Her sene farklı bir virüs ya da mutasyona uğrayan virüsler sağlığı tehdit ediyor. Vatandaşların bu salgınlardan korunmak için yapması gereken bazı durumlar mevcut. Özellikle kış aylarında daha sık görülen virüsler görülme sıklığına göre; influenza A ve B, rinovirüs, respiratuar sinsityal virüs, adenovirüs, koronavirüs, insan bokavirüsü, insan metapnömovirüsü ve parainfluenza virüsler olarak sıralanıyor. Tedirginliğe yol açan bu virüslerden korunmanın bazı yöntemleri bulunmakta.
VİRÜSLERİN SOLUNUM ÜZERİNDEKİ ETKİLERİ
Virüsler genellikle üst solunum yollarını etkileyerek hastalıklara yol açar, ancak bazen alt solunum yollarını da tutarak zatürre ve solunum sıkıntısı gibi daha ciddi durumlara neden olabilir. Virüslerin vücutta yarattığı etkiler ise kişiden kişiye farklılık gösterebilir. Bazen hiçbir belirtiye yol açmadan vücutta varlıklarını sürdürebilirler. Diğer yandan, kas ve eklem ağrıları, hafif ishal ya da burun akıntısı gibi basit semptomlarla başlayabilir. Ancak bazı virüsler, ateş, öksürük ve ciddi halsizlik gibi daha ağır hastalık tablolarına da yol açabilir. Örneğin, rinovirüsler çoğunlukla sadece üst solunum yollarında kalırken, domuz gribi salgını sırasında görülen İnfluenza A virüsü, ölümcül zatürre gibi ağır komplikasyonlara yol açabilmektedir.
VİRÜSLERİN AKCİĞER ÜZERİNDEKİ ETKİLERİ
Virüsler, akciğerleri etkileyerek hafif nefes darlığından, yoğun bakım ve makine desteği gerektiren ciddi sorunlara kadar geniş bir yelpazede sorunlara yol açabilir. Virüs kontrol altına alınsa da, akciğerlerde oluşan kalıcı hasar nedeniyle solunum yetersizliği devam edebilir. Özellikle genç bireylerde bu durum, akciğer nakline kadar ilerleyebilir. Ancak virüs enfeksiyonu devam ederken nakil yapılması mümkün değildir. Viral zatürre nedeniyle nakil gereksinimi nadir görülse de, böyle bir durumda nakil yapılabilmesi için bir dizi önemli faktörün uygun olması gerekir.

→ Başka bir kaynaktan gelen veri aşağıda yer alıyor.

(** * relstorage._compat: OID/TID collection selection and set algebra

    A shallow embedding of the collection part of [relstorage/_compat.py]:
    the import-time capability probes, the binding of the map, set and
    list types, and the helper functions [OidTMap_difference],
    [OidTMap_multiunion], [OidTMap_intersection], [OidSet_difference],
    [OidSet_discard] and [OidObjectMap_max_key] in both branches of the
    module-level [if]; then the version flags, [iteroiditems], and the
    [wraps] and [update_wrapper] of the Python 2 branch.

    Python objects live in a store indexed by references, so that
    "returns a new collection" and "mutates its argument in place" are
    statements about the store.  Functions of the module are computations
    in a state-and-exception monad over that store. *)

From stdpp Require Import gmap strings list.

Local Open Scope Z_scope.

(** ** Exceptions and the store monad *)

Inductive exn : Type :=
  | KeyError
  | ValueError
  | TypeError
  | AttributeError
  | SystemError.

#[global] Instance exn_eq_dec : EqDecision exn.
Proof. solve_decision. Defined.

Inductive result (A : Type) : Type :=
  | Ok (a : A)
  | Raise (e : exn).

Arguments Ok {A} a.
Arguments Raise {A} e.

(** An object reference. *)
Definition loc : Type := positive.

(** The objects the module handles.  Keys are Python integers; the values
    of a map are integers too (a TID, or the reference of a cached
    object).

    - [PyDict]: a built-in [dict], its items in the order in which the
      interpreter iterates the dict;
    - [PySet]: a built-in [set];
    - [LLBTree]: a [BTree] or [Bucket] of the 64-bit integer family of
      the BTrees package, its items in ascending key order;
    - [LLTreeSet]: a [TreeSet] or [Set] of the same family, its keys in
      ascending order;
    - [PyArray]: an [array.array] with its type code and item size. *)
Inductive obj : Type :=
  | PyDict (items : list (Z * Z))
  | PySet (elts : gset Z)
  | LLBTree (items : list (Z * Z))
  | LLTreeSet (keys : list Z)
  | PyArray (typecode : string) (itemsize : Z) (data : list Z).

Abbreviation heap := (gmap loc obj).

Definition M (A : Type) : Type := heap → result A * heap.

Definition ret {A} (a : A) : M A := λ h, (Ok a, h).

Definition bind {A B} (m : M A) (f : A → M B) : M B :=
  λ h, match m h with
       | (Ok a, h') => f a h'
       | (Raise e, h') => (Raise e, h')
       end.

Definition raise {A} (e : exn) : M A := λ h, (Raise e, h).

(** [try: body except e: handler].  Store updates made by [body] before
    it raised are kept, as in Python. *)
Definition try_except {A} (body : M A) (e : exn) (handler : M A) : M A :=
  λ h, match body h with
       | (Ok a, h') => (Ok a, h')
       | (Raise e', h') => if decide (e' = e) then handler h' else (Raise e', h')
       end.

Notation "'let!' x ':=' m 'in' k" := (bind m (λ x, k))
  (at level 10, x name, m at level 100, k at level 200).
Notation "m ';;' k" := (bind m (λ _, k))
  (at level 100, k at level 200, right associativity).

(** Allocation of a new object at a reference not yet in use. *)
Definition alloc (o : obj) : M loc :=
  λ h, let l := fresh (dom h) in (Ok l, <[l := o]> h).

(** Dereference; a reference always denotes an object in Python, so the
    error case is never taken from a reference obtained from the store. *)
Definition deref (l : loc) : M obj :=
  λ h, match h !! l with
       | Some o => (Ok o, h)
       | None => (Raise SystemError, h)
       end.

Definition store (l : loc) (o : obj) : M unit :=
  λ h, (Ok tt, <[l := o]> h).

(** ** The running interpreter *)

(** What the module reads from the running interpreter, and what the
    interpreter does with a dict.
    - [c_btrees]: the BTrees package has its C implementation, that is
      [BTrees.LLBTree.LLBTree is not BTrees.LLBTree.LLBTreePy];
    - [python_implementation]: [platform.python_implementation()];
    - [has_long_long]: the [array] module knows the type codes of
      [long long];
    - [sizeof_long]: the item size of type code ['L'];
    - [ordered_dicts]: a dict is iterated in the order in which its keys
      were inserted, as on CPython from 3.7 on and on PyPy; on the older
      interpreters a dict is iterated in the order of its hash table. *)
Record platform : Type := {
  c_btrees : bool;
  python_implementation : string;
  has_long_long : bool;
  sizeof_long : Z;
  ordered_dicts : bool
}.

(** ** Built-in [dict] and [set] *)

Fixpoint dict_lookup (k : Z) (d : list (Z * Z)) : option Z :=
  match d with
  | [] => None
  | (k', v) :: d' => if decide (k = k') then Some v else dict_lookup k d'
  end.

(** [k in ks]. *)
Definition mem (k : Z) (ks : list Z) : bool := bool_decide (k ∈ ks).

VİRÜSLERDEN NASIL KORUNULUR?
Virüslerden korunmanın ve sağlıklı bir solunum sistemine sahip olmanın 6 kuralı
- Sağlıklı bir solunum sitemine sahip olmanın temel koşulu, sağlıklı bir hava solumaktır. Bu nedenle mümkün olduğunca temiz hava değerleri yüksek olan şehirlerde yaşamak, bu mümkün olmuyorsa bile çeşitli fırsatlarda, kısa süreli tatillerde havası temiz bölgeleri tercih etmek önemlidir.
- Sigara ve tütün ürünlerinden uzak durmak gerekmektedir.
- Giderek artan hava kirliliği ve iklim değişikliği için önlemler almak ve aktif bir tutum sergilemek önemlidir.
- Planlı ve düzenli spor yapmak bir yaşam tarzı haline getirilmelidir. Örneğin haftada en az 3 gün yavaş tempo orta mesafe koşular hem kalp hem de akciğer sağlığı için mükemmel bir yaşam biçimi tercihidir.
- Spor aktivitelerine meditasyon ve nefes egzersizlerini (yoga ya da tai-chi) eklemek akciğer kapasitesinin belirgin artmasını sağlayacaktır.
- Diğer temel unsur ise beslenmedir. Lahanagiller, her renk sebze ve meyve, kuşburnu, keçiboynuzu çayları ve antioksidanlar akciğer hasarını ve akciğerin yaşlanmasını engellemeye ve akciğer onarımına yardımcı olmaktadır.